Noiva – Ele me largou no meio da cerimônia, minha cara ta queimando de vergonha até agora. Ele fugiu. Me trocou!Esperei todos irem embora, fica no sacrário chorando, chorando…

Mãe e Irmã – Com quem? Diga! Com quem? Quem é ela?

Noiva – Ele, vocês querem dizer, quem é ele? Meu noivo Nivaldo… fugiu do altar com o … Padre Pedro.

Mãe – Tu, ta querendo me dizer que seu noivo Nivaldo fugiu com o Padre Pedro. Mas porque, eu não entendi, que ligação existia entre os dois?

Noiva – (Chora ainda mais).

Irmã – Mãe! Pelo amor de Deus! Você faz cada pergunta idiota, nem parece uma escritora reconhecida internacionalmente, parece uma analfabeta!

Mãe (Batendo na Irmã) – Me respeite que sô tua Mãe, infeliz! Como é que pode se dá a mesma educação pras duas, e as duas saírem tão diferente?

Noiva – Eu amava tanto ele. Me guardei pra ele! Me guardei tanto! Só eu sei o quanto.

Mãe – Pro Padre Pedro?

Noiva – Não Mãe, pro meu noivo Nivaldo, disseram que os dois tinham algo muito antigo. Ele é tão lindo!

Mãe – Quem o Padre Pedro? Como assim, tinham algo?

Irmã – Eu não vou suportar!

Mãe – Quieta, que a conversa não chegou aí!Isso quer dizer que tu continua virgem?

Noiva – Claro né, Mãe. (grita) Eu tenho culpa de ser virgem!
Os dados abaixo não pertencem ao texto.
(** The transaction of [dispatch_next_request]; the run it returns is enqueued
    after the commit. *)
Definition dispatch_next_request (uid agent_slug thread_id run_id : string) (now : datetime)
    : M Database (option string) :=
  atomic (
    conversation ← lock_conversation_by_thread_id thread_id;
    match conversation with
    | None => mret None
    | Some c =>
        if negb (conversation_matches (Some c) uid agent_slug) then mret None
        else
          binding ← resolve_conversation_workdir_binding c uid None;
          active_run ← get_active_run_by_thread_for_user agent_slug thread_id uid;
          match active_run with
          | Some run =>
              mret (if bool_decide (Run.status run = Pending) then Some (Run.id run) else None)
          | None =>
              dispatch ← dispatch_ready_head uid agent_slug thread_id binding None run_id now;
              mret (dr_run_id <$> dispatch)
          end
    end).

Definition continue_thread_queue (uid agent_slug thread_id run_id : string) (now : datetime)
    : M Database DispatchResult :=
  conversation ← get_thread_conversation uid agent_slug thread_id;
  head ← get_queue_head uid agent_slug thread_id;
  match head with
  | None => raise (queue_conflict "queue_empty")
  | Some head =>
      state ← get_queue_state uid agent_slug thread_id (Some head);
      if bool_decide (state.1 = QRunning) then raise (queue_conflict "run_active")
      else if bool_decide (state.1 = QInterrupted) then raise (queue_conflict "run_interrupted")
      else if negb (bool_decide (state.1 = QPaused)) then raise (queue_conflict "queue_not_paused")
      else
        binding ← resolve_conversation_workdir_binding conversation uid None;
        dispatched ← dispatch_locked_head head binding run_id now;
        match dispatched with
        | Some d => mret d
        | None =>
            active_run ← get_active_run_by_thread_for_user agent_slug thread_id uid;
            match active_run with
            | Some _ => raise (queue_conflict "run_active")
            | None => raise (queue_conflict "queue_not_paused")
            end
        end
  end.

(** The threads [recover_pending_dispatches] tries again. *)
Definition recover_scopes (db : Database) : list (string * string * string) :=
  remove_dups
    (map (λ r, (Run.uid r, Run.agent_slug r, Run.conversation_thread_id r))
       (select (λ r, bool_decide (Run.status r = Pending)) (DB.runs db))
     ++ map (λ r, (Req.uid r, Req.agent_slug r, Req.conversation_thread_id r))
       (select (λ r, bool_decide (Req.status r = Queued)) (DB.run_requests db))).

(** One transaction per scope, in the order [gather] commits them; an exception
    of one is logged and does not reach the others.  [fresh] names the new runs. *)
Fixpoint recover_each (fresh : string * string * string → string) (now : datetime)
    (scopes : list (string * string * string)) : M Database (list string) :=
  match scopes with
  | [] => mret []
  | scope :: scopes => λ db,
      let '(uid, agent_slug, thread_id) := scope in
      match dispatch_next_request uid agent_slug thread_id (fresh scope) now db with
      | (Ret (Some run_id), db') =>
          (rest ← recover_each fresh now scopes; mret (run_id :: rest)) db'
      | (_, db') => recover_each fresh now scopes db'
      end
  end.

Definition recover_pending_dispatches (fresh : string * string * string → string)
    (now : datetime) : M Database (list string) :=
  scopes ← gets recover_scopes;
  recover_each fresh now scopes.

End dispatch.

(** * Steering and cancelling a queued request *)

Definition steer_queued_request (request_id current_uid : string) (now : datetime)
    : M Database RequestView :=
  existing ← get_by_request_id request_id;
  match existing with
  | None => raise (HTTPException 404 "request_not_found")
  | Some existing =>
      if negb (bool_decide (Req.uid existing = current_uid))
      then raise (HTTPException 404 "request_not_found")
      else
        _ ← get_thread_conversation (Req.uid existing) (Req.agent_slug existing)
              (Req.conversation_thread_id existing);
        request ← lock_by_request_id request_id;
        match request with
        | None => raise (HTTPException 404 "request_not_found")
        | Some request =>
            if negb (bool_decide (Req.uid request = current_uid))
            then raise (HTTPException 404 "request_not_found")
            else if is_steer request && bool_decide (Req.status request = Queued)
            then request_view request
            else if negb (bool_decide (Req.status request = Queued))
                    || negb (bool_decide (Req.queue_policy request = "enqueue"))
                    || negb (bool_decide (Req.source request = "chat"))
            then raise (queue_conflict "request_not_queued")
            else
              pending_steer ← get_pending_steer (Req.uid request) (Req.agent_slug request)
                                (Req.conversation_thread_id request);
              if match pending_steer with
                 | None => false
                 | Some p => negb (bool_decide (Req.request_id p = request_id))
                 end
              then raise (queue_conflict "steer_already_pending")
              else
                active_run ← get_active_run_by_thread_for_user (Req.agent_slug request)
                               (Req.conversation_thread_id request) (Req.uid request);
                steerable ← (match active_run with
                             | None => mret false
                             | Some run => is_steerable_message_run run
                             end);
                if negb steerable then raise (queue_conflict "run_not_steerable")
                else
                  let request := request <| Req.queue_policy := "steer" |>
                                         <| Req.updated_at := now |> in
                  _ ← put_request request;
                  request_view request
        end
  end.

Definition should_end_run_for_steer (run_id : string) : M Database bool :=
  run ← get_run run_id;
  match run with
  | None => mret false
  | Some run =>
      steerable ← is_steerable_message_run run;
      if negb steerable then mret false
      else
        request ← get_pending_steer (Run.uid run) (Run.agent_slug run)
                    (Run.conversation_thread_id run);
        mret (negb (bool_decide (request = None)))
  end.

Definition cancel_queued_request (request_id current_uid : string) (now : datetime)
    : M Database RequestStatus :=
  existing ← get_by_request_id request_id;
  match existing with
  | None => raise (HTTPException 404 "请求不存在")
  | Some existing =>
      if negb (bool_decide (Req.uid existing = current_uid))
      then raise (HTTPException 404 "请求不存在")
      else
        _ ← get_thread_conversation (Req.uid existing) (Req.agent_slug existing)
              (Req.conversation_thread_id existing);
        request ← lock_by_request_id request_id;
        match request with
        | None => raise (HTTPException 404 "请求不存在")
        | Some request =>
            if negb (bool_decide (Req.uid request = current_uid))
            then raise (HTTPException 404 "请求不存在")
            else if bool_decide (Req.status request = Dispatched)
            then raise (HTTPException 409 "request_already_dispatched")
            else if bool_decide (Req.status request ∈ REQUEST_TERMINAL_STATUSES)
            then mret (Req.status request)
            else
              active_run ← (if is_steer request
                            then get_active_run_by_thread_for_user (Req.agent_slug request)
                                   (Req.conversation_thread_id request) (Req.uid request)
                            else mret None);
              match active_run with
              | Some _ => raise (queue_conflict "steer_in_progress")
              | None =>
                  _ ← put_request (request <| Req.status := ReqCancelled |>
                                           <| Req.updated_at := now |>);
                  mret ReqCancelled
              end
        end
  end.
Mãe – Fale baixo. Morro de vergonha, se ficam sabendo que tu é virgem, ninguém mais vai olhar pra nossa cara, se sai isso no jornal, morro! Logo eu uma “feminista”de esquerda, com uma filha lacrada!

Noiva (Chorando) – Para Mãe! Você fala como se eu tivesse doente, algo contagioso!

Mãe – Pelo amor de Deus! Ainda bem que isso num pega, já pensou eu com essa idade e virgem, me mato! Num fui em teu casamento, tu sabe muito bem porque, ele é tucano, de uma família de tucanos, tudo de direita! Eu sabia que ia dar besteira!

Noiva – Eu vou matá-lo!

Mãe – Quem, o Padre Pedro?

Noiva (Chorando) – Não, Mãe. Meu noivo Nivaldo!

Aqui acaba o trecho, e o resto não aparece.